Dataset entries
------------
Lemma admission_spec headers body c : admission headers body = Ok c <-> gw_admitted headers body c.
Proof.
  clear version text_of.
  unfold gw_admission.
  assert (forall t a : string, (t = EmptyString \/ a = "Bearer " +:+ t) <-> negb (str_is_empty t) && (a <>? ("Bearer " +:+ t)) = false) as Ht.
  { intros t a. rewrite andb_false_iff, !negb_false_iff. unfold str_is_empty. by rewrite !String.eqb_eq. }
  assert ((gs_node_token s = EmptyString \/ default empty_str (header_str headers "authorization") = "Bearer " +:+ gs_node_token s)
    <-> (gs_node_token s = EmptyString \/ header_str headers "authorization" = Some ("Bearer " +:+ gs_node_token s))) as Hd.
  { destruct (header_str headers "authorization") as [a|]; simpl; [intuition congruence|].
    split; (intros [?|E]; [by left|discriminate E]). }
  rewrite Ht in Hd. destruct (negb (str_is_empty (gs_node_token s)) && _) eqn:Et.
  { split; [done|]. intros [Hk _ _ _ _ _]. apply Hd in Hk. congruence. }
  pose proof (proj1 Hd eq_refl) as Htok. destruct (from_slice body) as [b|] eqn:Eb; cbn [ok_or rbind]; [|split; [done|intros [_ [? _] _ _ _ _]; congruence]].
  set (payload := JObject (default [] (jget b "payload" ≫= as_object))).
  set (named := default empty_str (get_str payload "tool_name")).
  set (tool := if str_is_empty named then default named (get_str b "intent" ≫= intent_tool) else named).
  assert (forall t, t <> EmptyString -> tool = t <->
    (get_str payload "tool_name" = Some t \/ (named = EmptyString /\ exists i, get_str b "intent" = Some i /\ intent_tool i = Some t))) as Htool.
  { intros t Hn. unfold tool, named, str_is_empty. destruct (get_str payload "tool_name") as [x|]; simpl.
    - destruct (String.eqb_spec x EmptyString) as [->|Hx].
      + destruct (get_str b "intent") as [i|] eqn:Ei; simpl; [destruct (intent_tool i) as [y|] eqn:Ey|]; simpl; naive_solver.
      + naive_solver.
    - destruct (get_str b "intent") as [i|] eqn:Ei; simpl; [destruct (intent_tool i) as [y|] eqn:Ey|]; simpl; naive_solver. }
  destruct (str_is_empty tool) eqn:Ee.
  { apply String.eqb_eq in Ee. split; [done|]. intros [_ [Hb Hp] [Hn Hor] _ _ _]. rewrite Eb in Hb. injection Hb as Hb. exfalso. apply Hn. symmetry.
    rewrite Hp, <- Hb in Hor. apply Htool in Hor; [congruence|done]. }
  apply String.eqb_neq in Ee. simpl. destruct (allows to_lowercase (gs_tool_policy s) tool) eqn:Ea; simpl.
  2:{ split; [done|]. intros [_ [Hb Hp] [Hn Hor] _ Hal%permitted_spec _]. rewrite Eb in Hb. injection Hb as Hb.
      rewrite Hp, <- Hb in Hor. apply Htool in Hor; [congruence|done]. }
  apply permitted_spec in Ea.
  assert (negb (bool_decide (gs_active_tools s = [])) && negb (str_in tool (gs_active_tools s)) = false <->
    gs_active_tools s = [] \/ tool ∈ gs_active_tools s) as Hact.
  { rewrite andb_false_iff, !negb_false_iff, bool_decide_eq_true. by rewrite str_in_elem. }
  destruct (negb (bool_decide _) && _) eqn:Eact.
  { split; [done|]. intros [_ [Hb Hp] [Hn Hor] _ _ Hin]. rewrite Eb in Hb. injection Hb as Hb. rewrite Hp, <- Hb in Hor. apply Htool in Hor; [|done].
    rewrite <- Hor in Hin. apply Hact in Hin. congruence. }
  pose proof (proj1 Hact eq_refl) as Hin. split.
  - intros [= <-]. constructor; simpl; try done. split; [done|]. by apply Htool.
  - intros [_ [Hb Hp] [Hn Hor] Harg _ _]. rewrite Eb in Hb. injection Hb as Hb. destruct c as [t a p b']. simpl in *. subst b' p a. apply Htool in Hor; [|done]. by subst t.
Qed.

(** ** The calls of one request *)

Definition tool_call : Type := json * result http_response bool.
Definition calls_upd (calls : list tool_call) (a : gw_action) : gw_answer a -> list tool_call :=
  match a return gw_answer a -> list tool_call with
  | LegacyCall _ rpc => fun r => calls ++ [(rpc, r)]
  | ModernCall _ rpc => fun r => calls ++ [(rpc, r)]
  | _ => fun _ => calls
  end.
Definition calls_of (tr : list (step gw_answer)) : list tool_call := foldl (upd_step calls_upd) [] tr.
------------
- _Exercise goal_: Copy the lines above exactly, beginning at the line that has "apply String.eqb_neq in" and stopping after the line that has "Definition calls_upd (calls", and omit the rest.

- _Exercise result_:
  apply String.eqb_neq in Ee. simpl. destruct (allows to_lowercase (gs_tool_policy s) tool) eqn:Ea; simpl.
  2:{ split; [done|]. intros [_ [Hb Hp] [Hn Hor] _ Hal%permitted_spec _]. rewrite Eb in Hb. injection Hb as Hb.
      rewrite Hp, <- Hb in Hor. apply Htool in Hor; [congruence|done]. }
  apply permitted_spec in Ea.
  assert (negb (bool_decide (gs_active_tools s = [])) && negb (str_in tool (gs_active_tools s)) = false <->
    gs_active_tools s = [] \/ tool ∈ gs_active_tools s) as Hact.
  { rewrite andb_false_iff, !negb_false_iff, bool_decide_eq_true. by rewrite str_in_elem. }
  destruct (negb (bool_decide _) && _) eqn:Eact.
  { split; [done|]. intros [_ [Hb Hp] [Hn Hor] _ _ Hin]. rewrite Eb in Hb. injection Hb as Hb. rewrite Hp, <- Hb in Hor. apply Htool in Hor; [|done].
    rewrite <- Hor in Hin. apply Hact in Hin. congruence. }
  pose proof (proj1 Hact eq_refl) as Hin. split.
  - intros [= <-]. constructor; simpl; try done. split; [done|]. by apply Htool.
  - intros [_ [Hb Hp] [Hn Hor] Harg _ _]. rewrite Eb in Hb. injection Hb as Hb. destruct c as [t a p b']. simpl in *. subst b' p a. apply Htool in Hor; [|done]. by subst t.
Qed.

(** ** The calls of one request *)

Definition tool_call : Type := json * result http_response bool.
Definition calls_upd (calls : list tool_call) (a : gw_action) : gw_answer a -> list tool_call :=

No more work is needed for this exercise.